VIDEO. La gestion des attentats "rebat les cartes du quinquennat", selon Bruno Le Maire

FRANCE 3

Pour le député UMP, le chef de l'Etat et le Premier ministre ont fait le travail que les Français "étaient en droit d'attendre d'eux".

"François Hollande, Manuel Valls, Bernard Cazeneuve ont fait le travail que les Français étaient en droit d'attendre d'eux." Bruno Le Maire, ancien ministre et député UMP de l'Eure, a salué le comportement du gouvernement et du chef de l'Etat pendant les attentats, dimanche 18 janvier dans le "12/13 dimanche" sur France 3. Il estime que cela rebat les cartes du quinquennat de François Hollande.

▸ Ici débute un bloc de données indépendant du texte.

(** * Backup Photos: the deduplicating copy engine of [backup_photos.py]

    A shallow embedding of [get_file_hash], [build_destination_hash_cache],
    [check_duplicate], [rsync_file] and the per-file loop of
    [process_photos], together with the file-system fragment they observe,
    and the properties of the engine stated over that embedding. *)

From Stdlib Require Import ZArith Ascii Strings.Byte.
From stdpp Require Import gmap strings list fin_maps.

(* ===================================================================== *)
(** ** SHA-256, as computed by [hashlib.sha256] *)
(* ===================================================================== *)

Module Sha256.

Local Open Scope Z_scope.

Definition w32 (x : Z) : Z := x mod 2 ^ 32.

Definition rotr (n x : Z) : Z :=
  Z.lor (Z.shiftr x n) (w32 (Z.shiftl x (32 - n))).

Definition Ch (x y z : Z) : Z :=
  Z.lxor (Z.land x y) (Z.land (Z.lxor x 0xffffffff) z).

Definition Maj (x y z : Z) : Z :=
  Z.lxor (Z.lxor (Z.land x y) (Z.land x z)) (Z.land y z).

Definition Sigma0 (x : Z) : Z :=
  Z.lxor (Z.lxor (rotr 2 x) (rotr 13 x)) (rotr 22 x).

Definition Sigma1 (x : Z) : Z :=
  Z.lxor (Z.lxor (rotr 6 x) (rotr 11 x)) (rotr 25 x).

Definition sigma0 (x : Z) : Z :=
  Z.lxor (Z.lxor (rotr 7 x) (rotr 18 x)) (Z.shiftr x 3).

Definition sigma1 (x : Z) : Z :=
  Z.lxor (Z.lxor (rotr 17 x) (rotr 19 x)) (Z.shiftr x 10).

(** The constants of FIPS 180-4 are defined from the first primes: the
    round constants are the first thirty-two bits of the fractional parts
    of their cube roots, the initial registers those of their square
    roots. *)
Definition is_prime (n : Z) : bool :=
  (1 <? n)
  && forallb (fun k => negb (n mod Z.of_nat k =? 0))
       (seq 2 (Z.to_nat n - 2)).

Definition primes_below (bound : nat) : list Z :=
  filter (fun n => is_prime n = true) (map Z.of_nat (seq 2 (bound - 2))).

(** The largest [r] of [lo, hi) with [pow r <= target], for monotone
    [pow], by bisection. *)
Fixpoint root_search (fuel : nat) (pow : Z -> Z) (lo hi target : Z) : Z :=
  match fuel with
  | O => lo
  | S k =>
      let mid := (lo + hi) / 2 in
      if pow mid <=? target then root_search k pow mid hi target
      else root_search k pow lo mid target
  end.

Definition frac_cube_root (p : Z) : Z :=
  w32 (root_search 40 (fun r => r * r * r) 0 (2 ^ 35) (p * 2 ^ 96)).

Definition frac_square_root (p : Z) : Z :=
  w32 (root_search 40 (fun r => r * r) 0 (2 ^ 35) (p * 2 ^ 64)).

Definition K : list Z := map frac_cube_root (primes_below 312).

(** The eight working registers. *)
Record regs : Type :=
  Regs { ra : Z; rb : Z; rc : Z; rd : Z; re : Z; rf : Z; rg : Z; rh : Z }.

Definition H0 : regs :=
  match map frac_square_root (primes_below 20) with
  | [a; b; c; d; e; f; g; h] => Regs a b c d e f g h
  | _ => Regs 0 0 0 0 0 0 0 0
  end.

(** Message schedule; [w] holds the words computed so far, newest first. *)
Fixpoint expand (n : nat) (w : list Z) : list Z :=
  match n with
  | O => w
  | S k =>
      let x := w32 (sigma1 (nth 1 w 0) + nth 6 w 0
                    + sigma0 (nth 14 w 0) + nth 15 w 0) in
      expand k (x :: w)
  end.

Definition schedule (block : list Z) : list Z :=
  rev (expand 48 (rev block)).

Definition round (s : regs) (kw : Z * Z) : regs :=
  let t1 := rh s + Sigma1 (re s) + Ch (re s) (rf s) (rg s) + fst kw + snd kw in
  let t2 := Sigma0 (ra s) + Maj (ra s) (rb s) (rc s) in
  Regs (w32 (t1 + t2)) (ra s) (rb s) (rc s)
       (w32 (rd s + t1)) (re s) (rf s) (rg s).

Definition compress (s : regs) (block : list Z) : regs :=
  let t := fold_left round (combine K (schedule block)) s in
  Regs (w32 (ra s + ra t)) (w32 (rb s + rb t))
       (w32 (rc s + rc t)) (w32 (rd s + rd t))
       (w32 (re s + re t)) (w32 (rf s + rf t))
       (w32 (rg s + rg t)) (w32 (rh s + rh t)).

(** Big-endian bytes of [x], [n] of them. *)
Fixpoint be_bytes (n : nat) (x : Z) : list Z :=
  match n with
  | O => []
  | S k => (Z.shiftr x (8 * Z.of_nat k)) mod 256 :: be_bytes k x
  end.

Definition pad (msg : list Z) : list Z :=
  let len := Z.of_nat (length msg) in
  msg ++ [0x80] ++ repeat 0 (Z.to_nat ((55 - len) mod 64))
      ++ be_bytes 8 (8 * len).

(** Big-endian 32-bit words of a byte string whose length is a
    multiple of four. *)
Fixpoint words (fuel : nat) (bs : list Z) : list Z :=
  match fuel, bs with
  | S k, b0 :: b1 :: b2 :: b3 :: rest =>
      (Z.shiftl b0 24 + Z.shiftl b1 16 + Z.shiftl b2 8 + b3) :: words k rest
  | _, _ => []
  end.

Fixpoint blocks (fuel : nat) (ws : list Z) (s : regs) : regs :=
  match fuel with
  | O => s
  | S k =>
      match ws with
      | [] => s
      | _ => blocks k (skipn 16 ws) (compress s (firstn 16 ws))
      end
  end.

Definition digest (msg : list byte) : regs :=
  let bs := pad (map (fun b => Z.of_N (Byte.to_N b)) msg) in
  let ws := words (length bs) bs in
  blocks (length ws) ws H0.

Definition hexdigit (x : Z) : ascii :=
  match String.get (Z.to_nat (x mod 16)) "0123456789abcdef" with
  | Some c => c
  | None => "0"%char
  end.

Definition hex_word (w : Z) (rest : string) : string :=
  String (hexdigit (Z.shiftr w 28)) (String (hexdigit (Z.shiftr w 24))
 (String (hexdigit (Z.shiftr w 20)) (String (hexdigit (Z.shiftr w 16))
 (String (hexdigit (Z.shiftr w 12)) (String (hexdigit (Z.shiftr w 8))
 (String (hexdigit (Z.shiftr w 4))  (String (hexdigit w) rest))))))).

(** [hashlib.sha256(msg).hexdigest()] *)
Definition hexdigest (msg : list byte) : string :=
  let s := digest msg in
  hex_word (ra s) (hex_word (rb s) (hex_word (rc s) (hex_word (rd s)
 (hex_word (re s) (hex_word (rf s) (hex_word (rg s) (hex_word (rh s)
  ""))))))).

End Sha256.

(* ===================================================================== *)
(** ** The file-system fragment the engine observes *)
(* ===================================================================== *)

(** A path is the list of its components below a root: [DESTINATION] for
    destination paths, [originals_path] for source paths. *)
Abbreviation path := (list string).

Record regfile : Type := RegFile { data : list byte; readable : bool }.

(** What a name in the destination tree denotes.  A symbolic link carries
    the regular file it resolves to, or nothing when it dangles; links to
    directories are outside the fragment. *)
Inductive node : Type :=
| Regular (f : regfile)
| Directory
| Special
| Symlink (target : option regfile).

(** The regular file that [os.stat] and [open] reach through the name;
    both follow symbolic links. *)
Definition resolve (n : node) : option regfile :=
  match n with
  | Regular f => Some f
  | Symlink target => target
  | Directory | Special => None
  end.

(** [Path.is_file()], [Path.is_dir()], [Path.is_symlink()] *)
Definition is_file (n : node) : bool :=
  match resolve n with Some _ => true | None => false end.

Definition is_dir (n : node) : bool :=
  match n with Directory => true | _ => false end.


(** [Path.stat().st_size]; the engine asks for it on destination names
    only after [is_file] answered yes. *)
Definition st_size (n : node) : nat :=
  match resolve n with Some f => length (data f) | None => 0 end.

(** The destination tree: every name below [DESTINATION]. *)
Abbreviation fs := (gmap (list string) node).

(** [dest_dir.rglob("*")]: every name below the root, in the order the
    directory scan yields them. *)
Definition rglob (d : fs) : list (path * node) := map_to_list d.

(** One file name handed out by [os.walk(originals_path)]: the directory
    [root] it was listed in, its name, and what is behind the name.
    [Broken] is a name whose [stat] fails (a dangling link, a file removed
    after it was listed). *)
Inductive src_entry : Type :=
| Present (f : regfile)
| Broken.

Record walked : Type :=
  Walked { w_root : path; w_file : string; w_entry : src_entry }.

Definition entry_file (e : src_entry) : option regfile :=
  match e with Present f => Some f | Broken => None end.

(** [Path(root) / file], relative to [originals_path] *)
Definition src_path (it : walked) : path := w_root it ++ [w_file it].

(* ===================================================================== *)
(** ** Effects: exceptions, the destination tree, the emitted events *)
(* ===================================================================== *)

Inductive exn : Type :=
| FileNotFoundError
| FileExistsError
| NotADirectoryError
| CalledProcessError.

Inductive result (A : Type) : Type :=
| Ok (a : A)
| Raise (e : exn).
Arguments Ok {A} a.
Arguments Raise {A} e.

Inductive tree : Type := Src | Dst.

(** What a computation leaves behind besides the tree: the file reads of
    [get_file_hash] and the records handed to [logging]. *)
Inductive event : Type :=
| HashOpen (t : tree) (p : path)
| LogHashFailed (t : tree) (p : path)
| LogBuilding
| LogCacheBuilt (entries : nat)
| LogDuplicateFound (src dst : path)
| LogSkipNonMedia (src : path)
| LogSkipDuplicate (src : path)
| LogCopied (src dest_dir : path)
| LogCopyFailed (src : path)
| LogErrorCopying (src : path)
| LogBackupComplete (copied skipped total : nat).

Revenant sur l'unité nationale qui prévaut depuis les attentats, il a assuré que la Marseillaise entonnée par les députés et ministres mardi, lors de la séance d'hommage aux victimes, avait constitué "le moment le plus fort" qu'il ait vécu à l'Assemblée nationale et qu'il en avait "encore la chair de poule". "Il n'y avait plus de droite, plus de gauche", a-t-il noté.

"Pas de chèque en blanc à François Hollande"

Toutefois, Bruno Le Maire a rappelé que "le soutien à l'unité nationale ne veut pas dire chèque en blanc pour la majorité actuelle". "Je ne donne pas de chèque en blanc à François Hollande", a affirmé l'ancien challenger de Nicolas Sarkozy à la présidence de l'UMP (29,2% des voix).

Selon lui, "il est urgent de renforcer notre Etat régalien" et, à cet effet, faire "des économies dans notre Etat social", sur "le fonctionnement des dépenses sociales, sur le nombre de fonctionnaires, sur les dépenses des collectivités locales". "On a une occasion unique de réinventer notre modèle", a dit le député.

"Des réponses sur les relations du Qatar avec le terrorisme"

"Je veux des réponses sur les relations d'Etats comme l'Arabie saoudite ou le Qatar avec le terrorisme", a également déclaré l'ancien ministre. Il a réitéré son souhait que la France prenne ses distances avec certains pays du Golfe. Une prise de position qui agacerait Nicolas Sarkozy, selon le JDD. L'ex-président voit dans le Qatar "un pays ami".

En revanche, Bruno Le Maire s'est dit d'accord avec Nicolas Sarkozy sur l'immigration, qui, pour le patron de l'UMP, "n'est pas liée au terrorisme" mais "complique les choses".